(SUPPLIED MATERIAL)

Lemma atomic_step_ok quiet w w' : atomic_ok w → atomic_step quiet w w' → atomic_ok w'.
Proof.
  intros Hok Hstep. pose proof Hok as [Hb Hi]. destruct Hstep as [b Hb'|key v _|key wake expected a outcome Hrun|reg a b Hrun|key count a r batch Hrun].
  - split; [|done]. by eapply block_step_ok.
  - done.
  - split; [done|]. pose proof (wp_Ret _ _ _ _ _ _ (register_expected_wp key wake expected _ _ Hi) Hrun) as Hw.
    destruct outcome; [by destruct Hw as [-> _]|]. destruct Hw as [_ Hj]. apply Hj.
  - split; [done|]. by apply (wp_Ret _ _ _ _ _ _ (cancel_registration_wp reg _ Hi) Hrun).
  - by eapply wake_ok.
Qed.

Lemma atomic_run_ok quiet w w' : atomic_ok w → rtc (atomic_step quiet) w w' → atomic_ok w'.
Proof. induction 2; [done|]. eauto using atomic_step_ok. Qed.

(** ** The beginning *)

Definition atomic_start (tdomain rdomain idomain : Z) (PROCESSES BLOCKED CAPACITY : nat) : atomic_world :=
  {| aw_blocks := block_start tdomain rdomain PROCESSES BLOCKED;
     aw_index := {| domain := idomain; next_sequence := 1; slots := replicate CAPACITY EMPTY_SLOT |};
     aw_words := λ _, 0; aw_expected := λ _, 0 |}.

Lemma atomic_start_ok tdomain rdomain idomain PROCESSES BLOCKED CAPACITY : Z.of_nat BLOCKED ≤ 2 ^ 16 →
  Z.of_nat CAPACITY ≤ 2 ^ 16 → atomic_ok (atomic_start tdomain rdomain idomain PROCESSES BLOCKED CAPACITY).
Proof.
  intros Hb Hc. split; [by apply block_start_ok|].
  assert (live_entries (aw_index (atomic_start tdomain rdomain idomain PROCESSES BLOCKED CAPACITY)) = []) as Hnone.
  { unfold live_entries. simpl. clear. by induction CAPACITY. }
  split; simpl.
  - by intros i s [-> _]%lookup_replicate.
  - by intros i s e [-> _]%lookup_replicate.
  - lia.
  - intros e. simpl in Hnone. rewrite Hnone. by intros ?%elem_of_nil.
  - simpl in Hnone. rewrite Hnone. apply NoDup_nil_2.
  - by rewrite length_replicate.
Qed.

Section claims.
Context (tdomain rdomain idomain : Z) (PROCESSES BLOCKED CAPACITY : nat).

Definition reachable w : Prop := Z.of_nat BLOCKED ≤ 2 ^ 16 ∧ Z.of_nat CAPACITY ≤ 2 ^ 16 ∧
  rtc (atomic_step (λ _, False)) (atomic_start tdomain rdomain idomain PROCESSES BLOCKED CAPACITY) w.

Lemma reachable_ok w : reachable w → atomic_ok w.
Proof. intros (Hb & Hc & Hrun). eapply atomic_run_ok; [|exact Hrun]. by apply atomic_start_ok. Qed.
Definition claim_first_runnable_on (cpu : CpuIndex.t) : M t SchedulerError.t (option RunningClaim) :=
  self ← get;
  match first_local_runnable_index cpu self with
  | None => mret None
  | Some index =>
      entry ← remove_index index;
      generation ← (if negb (q_started_execution_generation entry =? 0)
                    then mret (q_started_execution_generation entry)
                    else mint_execution_generation);
      mret (Some {| run_thread := q_thread entry; run_generation := generation |})
  end.

Definition claim_first_runnable_for_idle (cpu : CpuIndex.t) (suspended : SuspendedContinuation)
    : M t SchedulerError.t (option RunningClaim) :=
  self ← get;
  match position (idle_runnable cpu) self with
  | None => mret None
  | Some index =>
      entry ← expect (mjoin (queue self !! index));
      generation ← (if bool_decide (q_continuation_cpu entry = Some cpu) then
                      if negb (bool_decide (q_thread entry = susp_thread suspended))
                         || negb (q_continuation_generation entry =? susp_generation suspended)
                      then fail SchedulerError.StaleExecutionClaim
                      else mret (susp_generation suspended)
                    else if negb (q_started_execution_generation entry =? 0)
                    then mret (q_started_execution_generation entry)
                    else mint_execution_generation);
      entry ← remove_index index;
      mret (Some {| run_thread := q_thread entry; run_generation := generation |})
  end.

Record PendingMigration : Type := {
  pending_record : SchedulerMigrationRecord;
  pending_index : nat;
  prior_entry : QueueEntry;
  prior_accounting : SchedulerAccounting.t;
  prior_last_migration : option SchedulerMigrationRecord;
  prior_next_generation : Z;
}.

(** The entry is moved to [target] under [generation]. *)
Definition migrated (target : CpuIndex.t) (generation : Z) (entry : QueueEntry) : QueueEntry :=
  {| q_thread := q_thread entry; q_state := q_state entry; q_token := q_token entry;
     q_started_execution_generation := q_started_execution_generation entry; q_block_cpu := q_block_cpu entry;
     q_block_execution_generation := q_block_execution_generation entry;
     q_continuation_cpu := q_continuation_cpu entry; q_continuation_generation := q_continuation_generation entry;
     q_target_cpu := target; q_last_cpu := q_last_cpu entry; q_eligibility_mask := q_eligibility_mask entry;
     q_enqueue_generation := q_enqueue_generation entry; q_migration_generation := generation;
     q_migration_eligibility_generation := q_migration_eligibility_generation entry;
     q_ready_at_ns := q_ready_at_ns entry |}.

(** The body of the victim loop once a candidate is found at [index]. *)
Definition pull_from (victim target : CpuIndex.t) (index : nat) : M t SchedulerError.t PendingMigration :=
  self ← get;
  let generation := next_migration_generation self in
  next_generation ← ok_or (next_nonzero 64 generation) SchedulerError.TokenExhausted;
  accounting' ← account (
    SchedulerAccounting.decrement_runnable victim;;
    SchedulerAccounting.increment_runnable target;;
    SchedulerAccounting.increment victim SchedulerEvent.StealOut;;
    SchedulerAccounting.increment target SchedulerEvent.StealIn;;
    SchedulerAccounting.increment victim SchedulerEvent.MigrationOut;;
    SchedulerAccounting.increment target SchedulerEvent.MigrationIn);
  prior_entry ← expect (mjoin (queue self !! index));
  let migration := {| migration_thread := q_thread prior_entry;
                      migration_execution_generation := q_started_execution_generation prior_entry;
                      migration_source := victim; migration_target := target; migration_generation := generation;
                      migration_enqueue_generation := q_enqueue_generation prior_entry |} in
  modify (write_entry index (migrated target generation prior_entry));;
  modify (with_last_migration (Some migration));;
  modify (with_next_migration_generation next_generation);;
  modify (with_accounting accounting');;
  mret {| pending_record := migration; pending_index := index; prior_entry := prior_entry;
          prior_accounting := accounting self; prior_last_migration := last_migration self;
          prior_next_generation := next_migration_generation self |}.

(** The threshold of a rebalancing pull cannot overflow: the depths count
    entries of a fixed table. *)
Definition pull_oldest_for (target : CpuIndex.t) (rebalance : bool) : M t SchedulerError.t (option PendingMigration) :=
  self ← get;
  let mask := schedulable_mask self in
  let depths := runnable_depths self in
  let threshold := if rebalance then Some (depths !!! target + 2)%nat else None in
  pulled ← loop (seq 1 (CPU_CAPACITY - 1)) (λ offset _,
    let victim_index := ((CpuIndex.index target + offset) mod CPU_CAPACITY)%nat in
    victim ← expect (CpuIndex.new victim_index);
    if Z.land mask (cpu_bit victim) =? 0 then mret (Continue tt)
    else if is_some_and (λ threshold, (depths !!! victim <? threshold)%nat) threshold then mret (Continue tt)
    else
      self ← get;
      match position (λ entry, entry_migratable entry victim target self) self with
      | None => mret (Continue tt)
      | Some index =>
          pending ← pull_from victim target index;
          mret (Break pending)
      end) tt;
  mret (match pulled with Break pending => Some pending | Continue _ => None end).

Definition steal_oldest_for (target : CpuIndex.t) : M t SchedulerError.t (option PendingMigration) :=
  pull_oldest_for target false.

Definition rebalance_pull_for (target : CpuIndex.t) : M t SchedulerError.t (option PendingMigration) :=
  pull_oldest_for target true.

Definition rollback_pending_migration {E} (pending : PendingMigration) : M t E unit :=
  self ← get;
  current ← expect (mjoin (queue self !! pending_index pending));
  assert_that (bool_decide (q_thread current = migration_thread (pending_record pending)));;
  assert_that (bool_decide (q_target_cpu current = migration_target (pending_record pending)));;
  assert_that (q_migration_generation current =? migration_generation (pending_record pending));;
  modify (write_entry (pending_index pending) (prior_entry pending));;
  modify (with_accounting (prior_accounting pending));;
  modify (with_last_migration (prior_last_migration pending));;
  modify (with_next_migration_generation (prior_next_generation pending)).

(** [if let Some(pending) = .. { rollback_pending_migration(pending) }] *)
Definition roll_back {E} (pending : option PendingMigration) : M t E unit :=
  match pending with Some pending => rollback_pending_migration pending | None => mret tt end.

Definition running_cpu (thread : ThreadKey) (self : t) : option CpuIndex.t :=
  snd <$> list_find (λ cpu, claims thread (running self !!! cpu)) cpus.
Definition perform (call : t) (s : SchedulerState.t) : option SchedulerState.t :=
  match call with
  | Reserve thread => left_by (CooperativeScheduler.reserve thread s)
  | CommitOn requester reservation => left_by (CooperativeScheduler.commit_on requester reservation s)
  | Cancel reservation => left_by (CooperativeScheduler.cancel reservation s)
  | ScheduleNextOn cpu => left_by (CooperativeScheduler.schedule_next_on_with_migration cpu s)
  | YieldCurrentOn cpu thread => left_by (CooperativeScheduler.yield_current_on cpu thread s)
  | PrepareQuantumOn cpu now => left_by (CooperativeScheduler.prepare_quantum_if_needed_on cpu now s)
  | PublishQuantumExpiry ticket => left_by (CooperativeScheduler.publish_quantum_expiry ticket s)
  | PreemptionDisableOn cpu => left_by (CooperativeScheduler.preemption_disable_on cpu s)
  | PreemptionEnableOn cpu => left_by (CooperativeScheduler.preemption_enable_on cpu s)
  | PreemptCurrentOn cpu => left_by (CooperativeScheduler.preempt_current_on cpu s)
  | PrepareBlockOn cpu thread => left_by (CooperativeScheduler.prepare_block_current_on cpu thread s)
  | CancelBlockOn cpu reservation => left_by (CooperativeScheduler.cancel_block_on cpu reservation s)
  | CommitBlockOn cpu reservation => left_by (CooperativeScheduler.commit_block_on cpu reservation s)
  | WakeOn requester key => left_by (CooperativeScheduler.wake_on requester key s)
  | ScheduleFromIdleOn cpu thread => left_by (CooperativeScheduler.schedule_from_idle_on_with_migration cpu thread s)
  | CompleteSwitchOn claim => left_by (CooperativeScheduler.complete_switch_on_with_runnable_publication claim s)
  | RetireOn cpu thread => left_by (CooperativeScheduler.retire_on cpu thread s)
  | StopRunningClaimOn claim => left_by (CooperativeScheduler.stop_running_claim_on claim s)
  | RetireUnenteredOn claim => left_by (CooperativeScheduler.retire_unentered_running_claim_on claim s)
  | StopSuspendedClaimOn claim => left_by (CooperativeScheduler.stop_suspended_claim_on claim s)
  | ObserveTimeOn cpu now => left_by (CooperativeScheduler.observe_instrumentation_time_on cpu now s)
  | PublishIdleOn cpu started => left_by (CooperativeScheduler.publish_idle_on cpu started s)
  | FinishIdleOn token finished => left_by (CooperativeScheduler.finish_idle_on token finished s)
  | PrepareBootstrapCarrier resources runtime => left_by (CarrierAdmission.prepare_bootstrap_carrier resources runtime s)
  | PublishBootstrapReady ticket resources runtime =>
      left_by (CarrierAdmission.publish_bootstrap_carrier_ready ticket resources runtime s)
  | CommitBootstrap ticket resources => left_by (CarrierAdmission.commit_bootstrap_schedulable ticket resources s)
  | PrepareApCarrier resources runtime => left_by (CarrierAdmission.prepare_ap_carrier resources runtime s)
  | PublishApReady ticket resources runtime => left_by (CarrierAdmission.publish_ap_carrier_ready ticket resources runtime s)
  | CommitAp ticket resources enable => left_by (CarrierAdmission.commit_ap_schedulable ticket resources enable s)
  | FailCarrier cpu => left_by (CarrierAdmission.fail_carrier_admission (E := CarrierAdmissionError.t) cpu s)
  end.

(** What the callers see to: a thread is not reserved while a CPU still
    holds its continuation, no thread is retired on behalf of a CPU that
    accounts for idleness, a carrier is not failed once it is schedulable,
    and times are [u64]s. *)
Definition u64 (x : Z) : bool := (0 <=? x) && (x <? 2 ^ 64).

Definition allowed (call : t) (s : SchedulerState.t) : bool :=
  match call with
  | Reserve thread => negb (existsb (suspends thread) (cells (suspended s)))
  | RetireOn cpu _ => is_none (active_idle s !!! cpu)
  | FailCarrier cpu => negb (bool_decide (lifecycle (CarrierAdmission.slot s cpu) = CarrierAdmissionLifecycle.Schedulable))
  | PrepareQuantumOn _ time | ObserveTimeOn _ time | PublishIdleOn _ time | FinishIdleOn _ time => u64 time
  | _ => true
  end.

(** A sequence of calls, and that each is made when it may be. *)
Fixpoint run (calls : list t) (s : SchedulerState.t) : option SchedulerState.t :=
  match calls with
  | [] => Some s
  | call :: calls => match perform call s with Some s' => run calls s' | None => None end
  end.

Fixpoint admissible (calls : list t) (s : SchedulerState.t) : bool :=
  match calls with
  | [] => true
  | call :: calls => allowed call s && match perform call s with Some s' => admissible calls s' | None => true end
  end.
End SchedulerCall.

(** ** The life of a thread *)

(** What the scheduler knows of a thread.  [held] is the execution whose
    switch is not completed, with the CPU that holds its continuation; [block]
    is the token of the block that is being prepared. *)
Module ThreadLife.
Inductive t : Type :=
| Reserved (token : Z)
| Runnable (held : option (CpuIndex.t * Z))
| Running (cpu : CpuIndex.t) (generation : Z) (block : option Z)
| Blocked (token : Z) (cpu : option CpuIndex.t) (generation : Z) (held : option (CpuIndex.t * Z)).

Definition state (life : t) : SchedulerThreadState.t :=
  match life with
  | Reserved _ => SchedulerThreadState.Reserved
  | Runnable _ => SchedulerThreadState.Runnable
  | Running _ _ _ => SchedulerThreadState.Running
  | Blocked _ _ _ _ => SchedulerThreadState.Blocked
  end.
End ThreadLife.

Definition held (entry : QueueEntry) : option (CpuIndex.t * Z) :=
  (λ cpu, (cpu, q_continuation_generation entry)) <$> q_continuation_cpu entry.

Definition entry_life (entry : QueueEntry) : ThreadLife.t :=
  match q_state entry with
  | SchedulerThreadState.Reserved => ThreadLife.Reserved (q_token entry)
  | SchedulerThreadState.Blocked =>
      ThreadLife.Blocked (q_token entry) (q_block_cpu entry) (q_block_execution_generation entry) (held entry)
  | _ => ThreadLife.Runnable (held entry)
  end.

(** [None] is outside the scheduler. *)
Definition life (thread : ThreadKey) (s : SchedulerState.t) : option ThreadLife.t :=
  match running_cpu thread s with
  | Some cpu =>
      (λ claim, ThreadLife.Running cpu (run_generation claim) (wake_token <$> pending_block s !!! cpu)) <$> running s !!! cpu
  | None => entry_life <$> find (of_thread thread) s
  end.

(** ** The specification *)

Section permits.
Import SchedulerCall ThreadLife.

(** [cpu] starts to run a thread whose last switch is completed. *)
Definition dispatched (cpu : CpuIndex.t) (a b : option ThreadLife.t) : Prop :=
  a = Some (Runnable None) ∧ ∃ generation, b = Some (Running cpu generation None).

(** [cpu] stops running a thread, and holds its continuation. *)
Definition descheduled (cpu : CpuIndex.t) (a b : option ThreadLife.t) : Prop :=
  ∃ generation, a = Some (Running cpu generation None) ∧ b = Some (Runnable (Some (cpu, generation))).

(** The CPU that runs a thread, or holds its continuation. *)
Definition bound_to (life : option ThreadLife.t) : option CpuIndex.t :=
  match life with
  | Some (Running cpu _ _) => Some cpu
  | Some (Runnable held) | Some (Blocked _ _ _ held) => fst <$> held
  | _ => None
  end.

(** [permits domain call thread a b]: on a scheduler of that domain [call]
    may take [thread] from [a] to [b].  A reservation, a key or a claim is
    good for nothing but what it was issued for, which is all compared. *)
Definition permits (domain : Z) (call : SchedulerCall.t) (thread : ThreadKey) (a b : option ThreadLife.t) : Prop :=
  match call with
  | Reserve thread' => thread = thread' ∧ a = None ∧ ∃ token, b = Some (Reserved token)
  | CommitOn _ reservation =>
      reservation_domain reservation = domain ∧ thread = reservation_thread reservation ∧
      a = Some (Reserved (reservation_token reservation)) ∧ b = Some (Runnable None)
  | Cancel reservation =>
      reservation_domain reservation = domain ∧ thread = reservation_thread reservation ∧
      a = Some (Reserved (reservation_token reservation)) ∧ b = None
  | ScheduleNextOn cpu => dispatched cpu a b
  | ScheduleFromIdleOn cpu thread' =>
      dispatched cpu a b ∨
      thread = thread' ∧ ∃ generation, a = Some (Runnable (Some (cpu, generation))) ∧ b = Some (Running cpu generation None)
  | YieldCurrentOn cpu thread' => if decide (thread = thread') then descheduled cpu a b else dispatched cpu a b
  | PreemptCurrentOn cpu => descheduled cpu a b ∨ dispatched cpu a b
  | PrepareBlockOn cpu thread' =>
      thread = thread' ∧ ∃ generation token, a = Some (Running cpu generation None) ∧ b = Some (Running cpu generation (Some token))
  | CancelBlockOn cpu reservation =>
      let key := block_key reservation in
      wake_domain key = domain ∧ thread = wake_thread key ∧ wake_cpu key = cpu ∧
      a = Some (Running cpu (wake_execution_generation key) (Some (wake_token key))) ∧
      b = Some (Running cpu (wake_execution_generation key) None)
  | CommitBlockOn cpu reservation =>
      let key := block_key reservation in
      if decide (thread = wake_thread key) then
        wake_domain key = domain ∧ wake_cpu key = cpu ∧
        a = Some (Running cpu (wake_execution_generation key) (Some (wake_token key))) ∧
        b = Some (Blocked (wake_token key) (Some cpu) (wake_execution_generation key) (Some (cpu, wake_execution_generation key)))
      else dispatched cpu a b
  | WakeOn _ key =>
      wake_domain key = domain ∧ thread = wake_thread key ∧ ∃ held,
      a = Some (Blocked (wake_token key) (Some (wake_cpu key)) (wake_execution_generation key) held) ∧ b = Some (Runnable held)
  | CompleteSwitchOn claim =>
      let held := Some (claim_cpu claim, claim_generation claim) in
      claim_domain claim = domain ∧ thread = claim_thread claim ∧
      (a = Some (Runnable held) ∧ b = Some (Runnable None) ∨
       ∃ token cpu generation, a = Some (Blocked token cpu generation held) ∧ b = Some (Blocked token cpu generation None))
  | RetireOn cpu thread' =>
      if decide (thread = thread') then a ≠ None ∧ b = None ∧ (bound_to a = None ∨ bound_to a = Some cpu) else dispatched cpu a b
  | StopRunningClaimOn claim | RetireUnenteredOn claim =>
      claim_domain claim = domain ∧ thread = claim_thread claim ∧
      (∃ block, a = Some (Running (claim_cpu claim) (claim_generation claim) block)) ∧ b = None
  | StopSuspendedClaimOn claim =>
      let held := Some (claim_cpu claim, claim_generation claim) in
      claim_domain claim = domain ∧ thread = claim_thread claim ∧
      (a = Some (Runnable held) ∨ ∃ token cpu generation, a = Some (Blocked token cpu generation held)) ∧ b = None
  | _ => False
  end.
End permits.

(** ** Carriers *)

(** Whether [cpu] is in the placement mask. *)
Definition admitted (state : SchedulerState.t) (cpu : CpuIndex.t) : bool :=
  negb (Z.land (CarrierAdmissionState.schedulable_mask (carrier_admission state)) (cpu_bit cpu) =? 0).

(** A carrier is in a state of its lifecycle, and in the mask or not. *)
Definition carrier (state : SchedulerState.t) (cpu : CpuIndex.t) : CarrierAdmissionLifecycle.t * bool :=
  (lifecycle (CarrierAdmission.slot state cpu), admitted state cpu).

(End SUPPLIED MATERIAL)

• [WHAT YOU SHOULD DO]:
Every line above from the line with "current ← expect" to the line with "(CooperativeScheduler.reserve thread s)", both included, must be reproduced exactly, and no other line may appear.

• [RESPONSE BOX]:
  current ← expect (mjoin (queue self !! pending_index pending));
  assert_that (bool_decide (q_thread current = migration_thread (pending_record pending)));;
  assert_that (bool_decide (q_target_cpu current = migration_target (pending_record pending)));;
  assert_that (q_migration_generation current =? migration_generation (pending_record pending));;
  modify (write_entry (pending_index pending) (prior_entry pending));;
  modify (with_accounting (prior_accounting pending));;
  modify (with_last_migration (prior_last_migration pending));;
  modify (with_next_migration_generation (prior_next_generation pending)).

(** [if let Some(pending) = .. { rollback_pending_migration(pending) }] *)
Definition roll_back {E} (pending : option PendingMigration) : M t E unit :=
  match pending with Some pending => rollback_pending_migration pending | None => mret tt end.

Definition running_cpu (thread : ThreadKey) (self : t) : option CpuIndex.t :=
  snd <$> list_find (λ cpu, claims thread (running self !!! cpu)) cpus.
Definition perform (call : t) (s : SchedulerState.t) : option SchedulerState.t :=
  match call with
  | Reserve thread => left_by (CooperativeScheduler.reserve thread s)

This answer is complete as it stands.